— CiaoCatherine

I drank the Kool-Aid: Downton Abbey

 

This is how people look at you when you tell them you haven’t seen the show yet.

I became aware of Downton’s runaway popularity months ago at a public broadcasting meeting here in DC. Execs were shown a preview of the BBC miniseries’s second season. Figures showed viewership was up when Downton was on. This could be The Next Big Thing.

Then, my friends started in on it. And not just my friends who usually go for Masterpiece TheatreYou know who you are. Boys, girls, gay, straight, young, old. Then, my parents! What’s the fuss about, I thought? What on this green earth could be so beguiling about a television drama set in the late Edwardian era, that had a teenager and a 93-year-old separately telling me it was their favorite program?

The second season premiered in the US on Sunday night. Armed with a limited knowledge of the first season’s plot structure, I dove in in the company of a hardcore fan. From there it was a slippery slope into a vortex of Netflix streaming.

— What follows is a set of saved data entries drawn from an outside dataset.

(** What a deleted camera leaves: the other camera's clip. *)
Example a_deleted_camera_takes_its_footage :
  let x := demo_store (demo_evidence ++ [demo_clip 2; RecordEvent (demo_event "e1" "r") ["ops"%string] true 7;
    LinkAlert "e1" 1; DeleteCamera 1]) in
  forallb negb x.2 = true /\ cameras x.1 = {[2]} /\ (camera_id <$> clips x.1) = {[2 := 2]} /\ alerts x.1 = ∅ /\ links x.1 = ∅.
Proof. vm_compute. done. Qed.

Lemma only_ill_formed_writes_are_refused_witness :
  let d := (demo_store demo_evidence).1 in
  schema_ok d /\ (store_step (ClipStmt (ClearHot 1)) d).2 = false /\ (store_step (ClipStmt (DeleteBackend "nas")) d).2 = true.
Proof.
  pose proof (only_ill_formed_writes_are_refused demo_evidence (migrated {[1; 2]}) (ClipStmt (ClearHot 1)) (migrated_schema _)) as (H1 & H2 & _).
  pose proof (only_ill_formed_writes_are_refused demo_evidence (migrated {[1; 2]}) (ClipStmt (DeleteBackend "nas")) (migrated_schema _)) as (_ & H3 & _).
  split; [exact H1|split].
  - etransitivity; [exact H2|vm_compute; reflexivity].
  - etransitivity; [exact H3|vm_compute; reflexivity].
Defined.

The cinematography, the elaborate sets and lush landscape, the beautiful people: all key ingredients for a runaway hit. But what really hooks you is the writing. I think dramatic miniseries set in times of yore often get a bad a rap for stodgy, unrealistic dialogue. Granted, the characters in Downton Abbey talk differently than we do, but it’s realistic. They gossip! They mutter! They say really cruel things to one another, then turn on a dime and say the most tender, raw things. Late-Edwardian servants and nobility: they’re just like us!